● GOAL OF THE EXERCISE:
Below are some records. Print all of them exactly as they appear.
* * * * * * * * *
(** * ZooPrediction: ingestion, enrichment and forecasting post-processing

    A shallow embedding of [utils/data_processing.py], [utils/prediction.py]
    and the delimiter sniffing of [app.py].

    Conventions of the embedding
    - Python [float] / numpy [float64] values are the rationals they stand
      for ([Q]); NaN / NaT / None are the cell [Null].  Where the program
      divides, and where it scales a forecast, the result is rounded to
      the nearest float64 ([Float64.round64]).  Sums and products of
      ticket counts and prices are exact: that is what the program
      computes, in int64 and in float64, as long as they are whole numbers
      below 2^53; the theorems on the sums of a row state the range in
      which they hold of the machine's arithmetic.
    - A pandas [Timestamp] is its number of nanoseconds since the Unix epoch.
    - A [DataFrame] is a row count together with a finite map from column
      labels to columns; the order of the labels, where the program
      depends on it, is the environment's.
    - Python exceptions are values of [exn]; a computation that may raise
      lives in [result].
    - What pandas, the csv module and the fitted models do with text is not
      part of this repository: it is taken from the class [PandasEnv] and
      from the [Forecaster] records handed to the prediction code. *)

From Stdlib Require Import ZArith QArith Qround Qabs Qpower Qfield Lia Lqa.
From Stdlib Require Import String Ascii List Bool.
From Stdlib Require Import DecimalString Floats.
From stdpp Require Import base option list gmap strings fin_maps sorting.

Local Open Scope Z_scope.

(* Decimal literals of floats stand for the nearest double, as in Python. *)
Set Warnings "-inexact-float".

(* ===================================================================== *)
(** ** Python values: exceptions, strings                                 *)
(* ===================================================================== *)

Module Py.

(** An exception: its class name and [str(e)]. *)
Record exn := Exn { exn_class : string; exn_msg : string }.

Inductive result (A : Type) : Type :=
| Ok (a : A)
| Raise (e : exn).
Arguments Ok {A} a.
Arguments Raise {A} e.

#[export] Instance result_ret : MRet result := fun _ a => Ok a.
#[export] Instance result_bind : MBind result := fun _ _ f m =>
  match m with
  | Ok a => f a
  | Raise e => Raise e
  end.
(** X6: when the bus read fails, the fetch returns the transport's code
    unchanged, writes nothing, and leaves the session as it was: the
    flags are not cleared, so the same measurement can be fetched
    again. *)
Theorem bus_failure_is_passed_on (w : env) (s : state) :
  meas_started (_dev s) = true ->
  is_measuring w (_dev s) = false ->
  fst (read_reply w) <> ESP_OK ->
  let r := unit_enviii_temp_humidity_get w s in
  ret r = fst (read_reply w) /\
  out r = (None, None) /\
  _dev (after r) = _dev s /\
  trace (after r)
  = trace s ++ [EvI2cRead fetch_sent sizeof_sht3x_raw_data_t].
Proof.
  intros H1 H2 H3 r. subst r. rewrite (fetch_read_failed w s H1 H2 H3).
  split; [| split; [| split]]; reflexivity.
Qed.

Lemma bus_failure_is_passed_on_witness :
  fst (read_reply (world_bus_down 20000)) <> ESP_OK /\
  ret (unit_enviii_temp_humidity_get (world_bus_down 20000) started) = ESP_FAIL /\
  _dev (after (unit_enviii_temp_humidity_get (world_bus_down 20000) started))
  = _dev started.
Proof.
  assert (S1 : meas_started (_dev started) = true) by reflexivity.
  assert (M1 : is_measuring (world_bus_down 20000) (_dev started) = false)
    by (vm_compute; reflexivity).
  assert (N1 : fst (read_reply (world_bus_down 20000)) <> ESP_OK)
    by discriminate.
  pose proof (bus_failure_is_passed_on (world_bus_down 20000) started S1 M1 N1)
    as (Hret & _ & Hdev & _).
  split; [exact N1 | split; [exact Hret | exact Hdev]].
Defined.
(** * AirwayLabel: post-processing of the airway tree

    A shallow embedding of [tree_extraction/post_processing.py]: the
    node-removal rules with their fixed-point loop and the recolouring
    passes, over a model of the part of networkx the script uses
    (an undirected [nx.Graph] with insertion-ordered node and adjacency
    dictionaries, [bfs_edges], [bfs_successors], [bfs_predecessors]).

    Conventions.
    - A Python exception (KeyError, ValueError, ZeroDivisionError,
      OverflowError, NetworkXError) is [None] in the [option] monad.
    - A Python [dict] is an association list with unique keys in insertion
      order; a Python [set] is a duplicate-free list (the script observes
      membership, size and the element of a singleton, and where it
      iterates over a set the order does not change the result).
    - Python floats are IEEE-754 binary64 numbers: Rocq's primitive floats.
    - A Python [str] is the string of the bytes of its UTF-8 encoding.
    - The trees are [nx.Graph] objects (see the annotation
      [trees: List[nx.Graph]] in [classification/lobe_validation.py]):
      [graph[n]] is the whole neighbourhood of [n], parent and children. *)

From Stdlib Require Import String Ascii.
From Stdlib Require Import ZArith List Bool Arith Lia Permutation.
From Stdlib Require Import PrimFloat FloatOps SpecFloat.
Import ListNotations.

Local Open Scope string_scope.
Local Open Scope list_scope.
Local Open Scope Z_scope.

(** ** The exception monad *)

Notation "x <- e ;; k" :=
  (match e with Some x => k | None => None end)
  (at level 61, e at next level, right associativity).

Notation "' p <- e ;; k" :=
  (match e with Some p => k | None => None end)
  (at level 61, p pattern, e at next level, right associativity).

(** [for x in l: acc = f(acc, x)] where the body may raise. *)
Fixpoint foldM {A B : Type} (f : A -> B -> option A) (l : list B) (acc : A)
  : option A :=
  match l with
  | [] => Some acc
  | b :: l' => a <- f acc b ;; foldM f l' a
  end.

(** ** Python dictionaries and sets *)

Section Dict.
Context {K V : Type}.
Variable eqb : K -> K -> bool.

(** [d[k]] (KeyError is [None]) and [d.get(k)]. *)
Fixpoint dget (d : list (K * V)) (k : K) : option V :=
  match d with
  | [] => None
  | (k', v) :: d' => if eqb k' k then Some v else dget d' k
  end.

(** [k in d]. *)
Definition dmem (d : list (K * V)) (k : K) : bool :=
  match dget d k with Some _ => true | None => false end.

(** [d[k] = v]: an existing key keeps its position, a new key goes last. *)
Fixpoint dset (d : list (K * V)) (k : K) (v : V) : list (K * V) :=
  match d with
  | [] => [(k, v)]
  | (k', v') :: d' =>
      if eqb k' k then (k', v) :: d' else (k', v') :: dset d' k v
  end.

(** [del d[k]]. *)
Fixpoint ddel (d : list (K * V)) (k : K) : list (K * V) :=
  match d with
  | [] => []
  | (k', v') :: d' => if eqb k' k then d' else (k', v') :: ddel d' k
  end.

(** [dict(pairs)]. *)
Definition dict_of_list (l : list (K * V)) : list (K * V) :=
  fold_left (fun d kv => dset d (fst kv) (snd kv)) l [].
* * * * * * * * *
● ANSWER TO THE PROBLEM:
(** * ZooPrediction: ingestion, enrichment and forecasting post-processing

    A shallow embedding of [utils/data_processing.py], [utils/prediction.py]
    and the delimiter sniffing of [app.py].

    Conventions of the embedding
    - Python [float] / numpy [float64] values are the rationals they stand
      for ([Q]); NaN / NaT / None are the cell [Null].  Where the program
      divides, and where it scales a forecast, the result is rounded to
      the nearest float64 ([Float64.round64]).  Sums and products of
      ticket counts and prices are exact: that is what the program
      computes, in int64 and in float64, as long as they are whole numbers
      below 2^53; the theorems on the sums of a row state the range in
      which they hold of the machine's arithmetic.
    - A pandas [Timestamp] is its number of nanoseconds since the Unix epoch.
    - A [DataFrame] is a row count together with a finite map from column
      labels to columns; the order of the labels, where the program
      depends on it, is the environment's.
    - Python exceptions are values of [exn]; a computation that may raise
      lives in [result].
    - What pandas, the csv module and the fitted models do with text is not
      part of this repository: it is taken from the class [PandasEnv] and
      from the [Forecaster] records handed to the prediction code. *)

From Stdlib Require Import ZArith QArith Qround Qabs Qpower Qfield Lia Lqa.
From Stdlib Require Import String Ascii List Bool.
From Stdlib Require Import DecimalString Floats.
From stdpp Require Import base option list gmap strings fin_maps sorting.

Local Open Scope Z_scope.

(* Decimal literals of floats stand for the nearest double, as in Python. *)
Set Warnings "-inexact-float".

(* ===================================================================== *)
(** ** Python values: exceptions, strings                                 *)
(* ===================================================================== *)

Module Py.

(** An exception: its class name and [str(e)]. *)
Record exn := Exn { exn_class : string; exn_msg : string }.

Inductive result (A : Type) : Type :=
| Ok (a : A)
| Raise (e : exn).
Arguments Ok {A} a.
Arguments Raise {A} e.

#[export] Instance result_ret : MRet result := fun _ a => Ok a.
#[export] Instance result_bind : MBind result := fun _ _ f m =>
  match m with
  | Ok a => f a
  | Raise e => Raise e
  end.
(** X6: when the bus read fails, the fetch returns the transport's code
    unchanged, writes nothing, and leaves the session as it was: the
    flags are not cleared, so the same measurement can be fetched
    again. *)
Theorem bus_failure_is_passed_on (w : env) (s : state) :
  meas_started (_dev s) = true ->
  is_measuring w (_dev s) = false ->
  fst (read_reply w) <> ESP_OK ->
  let r := unit_enviii_temp_humidity_get w s in
  ret r = fst (read_reply w) /\
  out r = (None, None) /\
  _dev (after r) = _dev s /\
  trace (after r)
  = trace s ++ [EvI2cRead fetch_sent sizeof_sht3x_raw_data_t].
Proof.
  intros H1 H2 H3 r. subst r. rewrite (fetch_read_failed w s H1 H2 H3).
  split; [| split; [| split]]; reflexivity.
Qed.

Lemma bus_failure_is_passed_on_witness :
  fst (read_reply (world_bus_down 20000)) <> ESP_OK /\
  ret (unit_enviii_temp_humidity_get (world_bus_down 20000) started) = ESP_FAIL /\
  _dev (after (unit_enviii_temp_humidity_get (world_bus_down 20000) started))
  = _dev started.
Proof.
  assert (S1 : meas_started (_dev started) = true) by reflexivity.
  assert (M1 : is_measuring (world_bus_down 20000) (_dev started) = false)
    by (vm_compute; reflexivity).
  assert (N1 : fst (read_reply (world_bus_down 20000)) <> ESP_OK)
    by discriminate.
  pose proof (bus_failure_is_passed_on (world_bus_down 20000) started S1 M1 N1)
    as (Hret & _ & Hdev & _).
  split; [exact N1 | split; [exact Hret | exact Hdev]].
Defined.
(** * AirwayLabel: post-processing of the airway tree

    A shallow embedding of [tree_extraction/post_processing.py]: the
    node-removal rules with their fixed-point loop and the recolouring
    passes, over a model of the part of networkx the script uses
    (an undirected [nx.Graph] with insertion-ordered node and adjacency
    dictionaries, [bfs_edges], [bfs_successors], [bfs_predecessors]).

    Conventions.
    - A Python exception (KeyError, ValueError, ZeroDivisionError,
      OverflowError, NetworkXError) is [None] in the [option] monad.
    - A Python [dict] is an association list with unique keys in insertion
      order; a Python [set] is a duplicate-free list (the script observes
      membership, size and the element of a singleton, and where it
      iterates over a set the order does not change the result).
    - Python floats are IEEE-754 binary64 numbers: Rocq's primitive floats.
    - A Python [str] is the string of the bytes of its UTF-8 encoding.
    - The trees are [nx.Graph] objects (see the annotation
      [trees: List[nx.Graph]] in [classification/lobe_validation.py]):
      [graph[n]] is the whole neighbourhood of [n], parent and children. *)

From Stdlib Require Import String Ascii.
From Stdlib Require Import ZArith List Bool Arith Lia Permutation.
From Stdlib Require Import PrimFloat FloatOps SpecFloat.
Import ListNotations.

Local Open Scope string_scope.
Local Open Scope list_scope.
Local Open Scope Z_scope.

(** ** The exception monad *)

Notation "x <- e ;; k" :=
  (match e with Some x => k | None => None end)
  (at level 61, e at next level, right associativity).

Notation "' p <- e ;; k" :=
  (match e with Some p => k | None => None end)
  (at level 61, p pattern, e at next level, right associativity).

(** [for x in l: acc = f(acc, x)] where the body may raise. *)
Fixpoint foldM {A B : Type} (f : A -> B -> option A) (l : list B) (acc : A)
  : option A :=
  match l with
  | [] => Some acc
  | b :: l' => a <- f acc b ;; foldM f l' a
  end.

(** ** Python dictionaries and sets *)

Section Dict.
Context {K V : Type}.
Variable eqb : K -> K -> bool.

(** [d[k]] (KeyError is [None]) and [d.get(k)]. *)
Fixpoint dget (d : list (K * V)) (k : K) : option V :=
  match d with
  | [] => None
  | (k', v) :: d' => if eqb k' k then Some v else dget d' k
  end.

(** [k in d]. *)
Definition dmem (d : list (K * V)) (k : K) : bool :=
  match dget d k with Some _ => true | None => false end.

(** [d[k] = v]: an existing key keeps its position, a new key goes last. *)
Fixpoint dset (d : list (K * V)) (k : K) (v : V) : list (K * V) :=
  match d with
  | [] => [(k, v)]
  | (k', v') :: d' =>
      if eqb k' k then (k', v) :: d' else (k', v') :: dset d' k v
  end.

(** [del d[k]]. *)
Fixpoint ddel (d : list (K * V)) (k : K) : list (K * V) :=
  match d with
  | [] => []
  | (k', v') :: d' => if eqb k' k then d' else (k', v') :: ddel d' k
  end.

(** [dict(pairs)]. *)
Definition dict_of_list (l : list (K * V)) : list (K * V) :=
  fold_left (fun d kv => dset d (fst kv) (snd kv)) l [].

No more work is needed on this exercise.